The task:
All lines from the one containing "(gtab : GradientTable)" down to the one containing "exists i. split; [exact Hnear|].", both ends included, are to be given again exactly; omit the rest of the listing below.

Given information:
════════

(** A question that sits in the last box is not what the scan returns. *)
Lemma last_box_not_served (mgr : BoxManager) (r : ref) (q : Question) (v : World) :
  consistent (heap v) mgr -> heap v !! r = Some q ->
  _question_location mgr !! Uuid.str (_id q) = Some 4 ->
  exists res n,
    get_next_question mgr v = (Ok res, with_ticks (ticks v + n) v) /\ res <> Some r.
Proof.
  intros Hc Hq H4. destruct (get_next_question_run mgr v) as (res & n & Hrun & _ & Hres).
  { intros k b _ Hb. eapply cons_valid; eauto. }
  exists res, n. split; [exact Hrun|]. intros ->.
  destruct (Hres r eq_refl) as (k & b & Hk & Hb & Hin & _).
  rewrite (cons_five _ _ Hc) in Hk.
  pose proof (cons_member _ _ Hc k b r q Hb Hin Hq) as Hloc.
  rewrite H4 in Hloc. injection Hloc as <-. lia.
Qed.

(** X6: three correct answers in a row retire a question, from whichever
    box it starts: it ends in box 4 with index 4, the invariant still holds,
    [get_next_question] no longer returns it, and further correct answers
    leave it there. *)
Theorem three_correct_answers_retire (mgr : BoxManager) (question : ref) (q : Question)
    (i : nat) (w : World) :
  heap_ok (heap w) ->
  consistent (heap w) mgr ->
  heap w !! question = Some q ->
  _question_location mgr !! Uuid.str (_id q) = Some i ->
  exists mgr' w' b4,
    run_calls mgr [MoveQuestion question true; MoveQuestion question true;
                   MoveQuestion question true] w = (Ok mgr', w')
    /\ heap w' = heap w
    /\ consistent (heap w) mgr'
    /\ _question_location mgr' !! Uuid.str (_id q) = Some 4
    /\ _boxes mgr' !! 4 = Some b4
    /\ question ∈ _questions b4
    /\ (forall v, heap v = heap w ->
          exists res n, get_next_question mgr' v = (Ok res, with_ticks (ticks v + n) v)
                        /\ res <> Some question)
    /\ (exists mgr'' w'',
          move_question mgr' question true w' = (Ok mgr'', w'')
          /\ _question_location mgr'' !! Uuid.str (_id q) = Some 4).
Proof.
  intros Hh Hc Hq Hi.
  destruct (move_question_consistent mgr question q true i w Hh Hc Hq Hi)
    as (m1 & o1 & R1 & C1 & L1).
  set (w1 := with_stdout (stdout w ++ o1) w) in *.
  assert (Hi1 : _question_location m1 !! Uuid.str (_id q) = Some (new_box_index i true 5))
    by (rewrite L1; apply lookup_insert_eq).
  destruct (move_question_consistent m1 question q true _ w1 Hh C1 Hq Hi1)
    as (m2 & o2 & R2 & C2 & L2).
  set (w2 := with_stdout (stdout w1 ++ o2) w1) in *.
  assert (Hi2 : _question_location m2 !! Uuid.str (_id q)
                = Some (new_box_index (new_box_index i true 5) true 5))
    by (rewrite L2; apply lookup_insert_eq).
  destruct (move_question_consistent m2 question q true _ w2 Hh C2 Hq Hi2)
    as (m3 & o3 & R3 & C3 & L3).
  set (w3 := with_stdout (stdout w2 ++ o3) w2) in *.
  assert (Hi3 : _question_location m3 !! Uuid.str (_id q) = Some 4).
  { rewrite L3, lookup_insert_eq, new_box_index_thrice. reflexivity. }
  destruct (cons_located _ _ C3 question q 4 Hq Hi3) as (b4 & Hb4 & Hin4).
  exists m3, w3, b4. split.
  { simpl. rewrite (bind_ok _ _ _ _ _ R1). simpl. rewrite (bind_ok _ _ _ _ _ R2).
    simpl. rewrite (bind_ok _ _ _ _ _ R3). reflexivity. }
  split; [reflexivity|]. split; [exact C3|]. split; [exact Hi3|].
  split; [exact Hb4|]. split; [exact Hin4|]. split.
  - intros v Hv. apply (last_box_not_served m3 question q v).
    + rewrite Hv. exact C3.
    + rewrite Hv. exact Hq.
    + exact Hi3.
  - destruct (move_question_consistent m3 question q true 4 w3 Hh C3 Hq Hi3)
      as (m4 & o4 & R4 & _ & L4).
    exists m4, (with_stdout (stdout w3 ++ o4) w3). split; [exact R4|].
    rewrite L4. apply lookup_insert_eq.
Qed.
(** X9. For a model built from a response of non-negative
    [sh_order] that the constructor returned, with either delta form:
    on the row of each measurement, the isotropic columns of the forward
    operator [X] hold the response's own isotropic entries at the shell
    nearest to the measurement's b-value. *)
Theorem forward_operator_isotropic_columns
  (resp : ndarray2) (so : Z) (shells : list R)
  (gtab : GradientTable) (response : MultiShellResponse.t) (reg_sphere : Sphere)
  (iso : Z) (delta_form : string) (model : MultiShellDeconvModel.t)
  (j : nat) (g : gradient) :
  MultiShellResponse.__init__ resp so shells = Ok response ->
  (0 <= so)%Z ->
  MultiShellDeconvModel.__init__ gtab response reg_sphere iso delta_form = Ok model ->
  nth_error gtab j = Some g ->
  exists i,
    nearest_shell shells (bval g) i /\
    (i < nrows resp)%nat /\
    forall c, (c < Z.to_nat iso)%nat ->
              cell (MultiShellDeconvModel._X model) j c = cell resp i c.
Proof.
  intros Hinit Hso Hmodel Hg.
  destruct (model_init_shapes _ _ _ _ _ _ _ _ _ Hinit Hmodel)
    as [Hiso [Hge [Hne [HXr HXc]]]].
  apply MultiShellResponse_init_inv in Hinit.
  destruct Hinit as [Hresp [Hso' [Hshells _]]].
  apply MultiShellDeconvModel_init_Ok_inv in Hmodel.
  destruct Hmodel as [B [m [n [delta_f [delta [mmat [odf [X [fitter
    [HB [Hf [Hd [Hm [_ [HX [_ ->]]]]]]]]]]]]]]]]. simpl in *.
  apply multi_tissue_basis_Ok_inv in HB.
  destruct HB as [_ [mn [_ [_ [Hnn [HBr [HBc HBcell]]]]]]].
  destruct (inflate_response_shape _ _ _ _ _ Hm) as [_ [Hmr Hmc]].
  assert (Hgne : gtab <> [])
    by (destruct gtab; [destruct j; discriminate Hg | discriminate]).
  destruct (inflate_response_Ok_bounds _ _ _ _ _ Hm Hgne)
    as [b_idx [kernal [cols [Hc [Hk [Hpy [Hbound Hcell]]]]]]].
  rewrite Hresp in *. rewrite Hshells in *. rewrite <- Hiso in *.
  destruct (delta_functions_iso_prefix _ _ _ _ _ _ _ _ Hf Hd) as [rest ->].
  assert (Hb : nth_error (bvals gtab) j = Some (bval g)).
  { unfold bvals. rewrite nth_error_map, Hg. reflexivity. }
  destruct (closest_nearest_shell _ _ _ j _ Hc Hb) as [i [Hi Hnear]].
  exists i. split; [exact Hnear|].
  pose proof (Hbound j i Hi) as Hir. split; [exact Hir|].
  intros c Hcc.
  assert (Hj : (j < length gtab)%nat) by (apply nth_error_Some; congruence).
  assert (Hlenn : length mn = length n) by (rewrite Hnn, length_map; reflexivity).
  assert (Hcol : (c < ncols B)%nat) by lia.
  unfold broadcast2 in HX.
  destruct (broadcast_len (nrows B) (nrows mmat)); [|discriminate HX].
  destruct (broadcast_len (ncols B) (ncols mmat)); [|discriminate HX].
  inversion HX; subst X; simpl.
  rewrite (broadcast_ix_in_range (nrows B) j) by lia.
  rewrite (broadcast_ix_in_range (nrows mmat) j) by lia.
  rewrite (broadcast_ix_in_range (ncols B) c) by lia.
  rewrite (broadcast_ix_in_range (ncols mmat) c) by lia.
  rewrite (HBcell j c Hcc).
  pose proof (py_indices_nth _ _ _ _ _ Hpy (nth_n_idx_iso iso n c Hcc)) as Hpi.
  apply py_index_of_nat_inv in Hpi. destruct Hpi as [He _].
  rewrite Hcell, (nth_error_nth _ _ 0%nat Hi), He.
  destruct (kernel_rows _ _ _ Hk) as [_ [_ Hkcell]].
  rewrite Hkcell.
  assert (Hncols : (c < ncols resp)%nat).
  { unfold MultiShellResponse.iso in Hiso. rewrite Hresp, Hso' in Hiso.
    assert ((0 <= so / 2)%Z) by (apply Z.div_pos; lia). lia. }
  rewrite (broadcast_ix_in_range (nrows resp) i Hir).
  rewrite (broadcast_ix_in_range (ncols resp) c Hncols).
  rewrite (nth_iso_prefix (Z.to_nat iso) rest c Hcc).
  field. exact SH_CONST_neq_0.
Qed.
(** * website-scrapper: the list processor, the change detector and the
      output writer of [tempCodeRunnerFile.py], embedded in Rocq.

    Python values are modelled as follows.
    - [str] is a list of Unicode code points ([N]); [bytes] is a list of
      [Byte.byte].
    - a BeautifulSoup element is seen only through [get_text()], so a [tag]
      is a record holding that text.
    - the dict built for a movie has the three fixed keys [rank], [title],
      [description]; it is a record [movie].
    - [list.sort(key=...)] is a stable sort that compares keys with [<]
      only; it is modelled by a stable insertion sort, which returns the same
      list as any stable sort.
    - the file system is reduced to the one file the program reads back,
      [CACHE_FILE], together with a trace of the effects performed. *)

From Stdlib Require Import List Arith NArith ZArith Lia Bool String Ascii.
From Stdlib Require Import Permutation Sorted.
From Stdlib Require DecimalNat DecimalFacts.
Import ListNotations.

(* ------------------------------------------------------------------ *)
(** * Part I. Definitions *)
(* ------------------------------------------------------------------ *)

(** ** Text *)

Definition char := N.
Definition str := list char.

(** Code points of an ASCII literal, used to write the program's string
    constants. *)
Definition txt (s : string) : str :=
  map N_of_ascii (list_ascii_of_string s).
Arguments txt s%_string.

Definition char_eqb (a b : char) : bool := N.eqb a b.

Fixpoint str_eqb (a b : str) : bool :=
  match a, b with
  | [], [] => true
  | x :: a', y :: b' => char_eqb x y && str_eqb a' b'
  | _, _ => false
  end.

(** [a < b] on [str]: lexicographic on code points. *)
Fixpoint str_ltb (a b : str) : bool :=
  match a, b with
  | _, [] => false
  | [], _ :: _ => true
  | x :: a', y :: b' =>
      if N.ltb x y then true
      else if N.ltb y x then false
      else str_ltb a' b'
  end.

(** [a <= b] on [str], that is [not (b < a)]. *)
Definition str_leb (a b : str) : bool := negb (str_ltb b a).

(** [str.isspace] on one code point: the code points Python treats as
    white space. *)
Definition isspace (c : char) : bool :=
  ((9 <=? c) && (c <=? 13) || (28 <=? c) && (c <=? 32)
   || (c =? 133) || (c =? 160) || (c =? 5760)
   || (8192 <=? c) && (c <=? 8202)
   || (c =? 8232) || (c =? 8233) || (c =? 8239) || (c =? 8287)
   || (c =? 12288))%N.

Fixpoint lstrip (s : str) : str :=
  match s with
  | [] => []
  | c :: s' => if isspace c then lstrip s' else s
  end.

Definition rstrip (s : str) : str := rev (lstrip (rev s)).

(** [s.strip()] *)
Definition strip (s : str) : str := rstrip (lstrip s).

Fixpoint starts_with (p s : str) : bool :=
  match p, s with
  | [], _ => true
  | _ :: _, [] => false
  | x :: p', y :: s' => char_eqb x y && starts_with p' s'
  end.

(** [needle in hay] on [str]: [needle] occurs as a contiguous run. *)
Fixpoint str_in (needle hay : str) : bool :=
  starts_with needle hay
  || match hay with
     | [] => false
     | _ :: hay' => str_in needle hay'
     end.

(** [str.lower] on ASCII text.  The full Unicode case table is not
    reproduced: the processor below takes the lowering function as a
    parameter, and this one instantiates it on ASCII inputs. *)
Definition ascii_lower_char (c : char) : char :=
  if ((65 <=? c) && (c <=? 90))%N then (c + 32)%N else c.

Definition ascii_lower (s : str) : str := map ascii_lower_char s.

(** ** Records *)

Record tag := { get_text : str }.

Record movie := { rank : nat; title : str; description : str }.
Lemma settle_aggregate d o w ms :
  defers w !! d = Some Pending -> joined w = Some ms -> d ∈ ms ->
  aggregate (settle d o w) =
    match aggregate w with
    | Pending =>
        match o with
        | Rejected e => Rejected e
        | Resolved _ =>
            match collect (<[d:=o]> (defers w)) ms with
            | Some vs => Resolved (JArr vs)
            | None => Pending
            end
        | Pending => Pending
        end
    | a => a
    end.
Proof.
  intros H J M. unfold settle, notify_all. rewrite H. simpl. rewrite J.
  rewrite bool_decide_eq_true_2 by done.
  destruct (aggregate w) eqn:A; try done.
  destruct o; simpl; try done.
  by destruct (collect _ _).
Qed.

Lemma run_app s1 s2 w : run (s1 ++ s2) w = run s2 (run s1 w).
Proof. unfold run. apply fold_left_app. Qed.

Lemma answers_app resp o1 o2 :
  answers resp (o1 ++ o2) = answers resp o1 ++ answers resp o2.
Proof. unfold answers. apply map_app. Qed.

Lemma collect_resolved (ds : list PState) (val : nat -> JValue) ms :
  (forall m, m ∈ ms -> ds !! m = Some (Resolved (val m))) ->
  collect ds ms = Some (map val ms).
Proof.
  induction ms as [|m ms IH]; intros H; simpl; [done|].
  rewrite (H m) by set_solver.
  rewrite IH; [done|]. intros m' Hm'. apply H. set_solver.
Qed.

Lemma collect_pending (ds : list PState) ms i :
  ds !! i = Some Pending -> i ∈ ms -> collect ds ms = None.
Proof.
  intros Hi. induction ms as [|m ms IH]; intros Hin; simpl.
  - by apply elem_of_nil in Hin.
  - destruct (decide (m = i)) as [->|Hne].
    + by rewrite Hi.
    + assert (i ∈ ms) as Hin' by set_solver.
      rewrite (IH Hin'). by destruct (ds !! m) as [[]|].
Qed.

Lemma first_rej_app k res h1 h2 :
  first_rej k res (h1 ++ h2) =
    match first_rej k res h1 with
    | Some e => Some e
    | None => first_rej k res h2
    end.
Proof.
  induction h1 as [|i h1 IH]; simpl; [done|].
  destruct (i <? k)%nat; [|done].
  by destruct (res i).
Qed.

Lemma first_rej_none k res hist i e :
  first_rej k res hist = None -> i ∈ hist -> (i < k)%nat -> res i <> Rejected e.
Proof.
  induction hist as [|j hist IH]; simpl; intros Hn Hin Hlt.
  - by apply elem_of_nil in Hin.
  - destruct (decide (j = i)) as [->|Hne].
    + apply Nat.ltb_lt in Hlt. rewrite Hlt in Hn.
      destruct (res i); congruence.
    + assert (i ∈ hist) as Hin' by set_solver.
      destruct (j <? k)%nat; [destruct (res j)|]; try done; by apply IH.
Qed.

Lemma first_rej_clean k res hist :
  (forall j, j ∈ hist -> (j < k)%nat -> forall e, res j <> Rejected e) ->
  first_rej k res hist = None.
Proof.
  induction hist as [|j hist IH]; simpl; intros H; [done|].
  destruct (j <? k)%nat eqn:E.
  - apply Nat.ltb_lt in E.
    destruct (res j) eqn:R.
    + apply IH. intros; apply H; set_solver.
    + apply IH. intros; apply H; set_solver.
    + exfalso. eapply (H j); [set_solver|done|done].
  - apply IH. intros; apply H; set_solver.
Qed.

(** ** Fan-out and join *)

Section FanOut.
Variable k : nat.
Variable kont : nat -> Kont.
Variable resp : nat -> Response.
Variable res : nat -> PState.

(** Callback [i] on its response settles deferred [i] with [res i], or
    leaves the promises alone when [res i] is [Pending]. *)
Hypothesis kont_spec : forall i w,
  (i < k)%nat ->
  same_promises (run_kont (kont i) (resp i) w)
                (match res i with
                 | Pending => w
                 | o => settle i o w
                 end).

════════

Written response:
  (gtab : GradientTable) (response : MultiShellResponse.t) (reg_sphere : Sphere)
  (iso : Z) (delta_form : string) (model : MultiShellDeconvModel.t)
  (j : nat) (g : gradient) :
  MultiShellResponse.__init__ resp so shells = Ok response ->
  (0 <= so)%Z ->
  MultiShellDeconvModel.__init__ gtab response reg_sphere iso delta_form = Ok model ->
  nth_error gtab j = Some g ->
  exists i,
    nearest_shell shells (bval g) i /\
    (i < nrows resp)%nat /\
    forall c, (c < Z.to_nat iso)%nat ->
              cell (MultiShellDeconvModel._X model) j c = cell resp i c.
Proof.
  intros Hinit Hso Hmodel Hg.
  destruct (model_init_shapes _ _ _ _ _ _ _ _ _ Hinit Hmodel)
    as [Hiso [Hge [Hne [HXr HXc]]]].
  apply MultiShellResponse_init_inv in Hinit.
  destruct Hinit as [Hresp [Hso' [Hshells _]]].
  apply MultiShellDeconvModel_init_Ok_inv in Hmodel.
  destruct Hmodel as [B [m [n [delta_f [delta [mmat [odf [X [fitter
    [HB [Hf [Hd [Hm [_ [HX [_ ->]]]]]]]]]]]]]]]]. simpl in *.
  apply multi_tissue_basis_Ok_inv in HB.
  destruct HB as [_ [mn [_ [_ [Hnn [HBr [HBc HBcell]]]]]]].
  destruct (inflate_response_shape _ _ _ _ _ Hm) as [_ [Hmr Hmc]].
  assert (Hgne : gtab <> [])
    by (destruct gtab; [destruct j; discriminate Hg | discriminate]).
  destruct (inflate_response_Ok_bounds _ _ _ _ _ Hm Hgne)
    as [b_idx [kernal [cols [Hc [Hk [Hpy [Hbound Hcell]]]]]]].
  rewrite Hresp in *. rewrite Hshells in *. rewrite <- Hiso in *.
  destruct (delta_functions_iso_prefix _ _ _ _ _ _ _ _ Hf Hd) as [rest ->].
  assert (Hb : nth_error (bvals gtab) j = Some (bval g)).
  { unfold bvals. rewrite nth_error_map, Hg. reflexivity. }
  destruct (closest_nearest_shell _ _ _ j _ Hc Hb) as [i [Hi Hnear]].
  exists i. split; [exact Hnear|].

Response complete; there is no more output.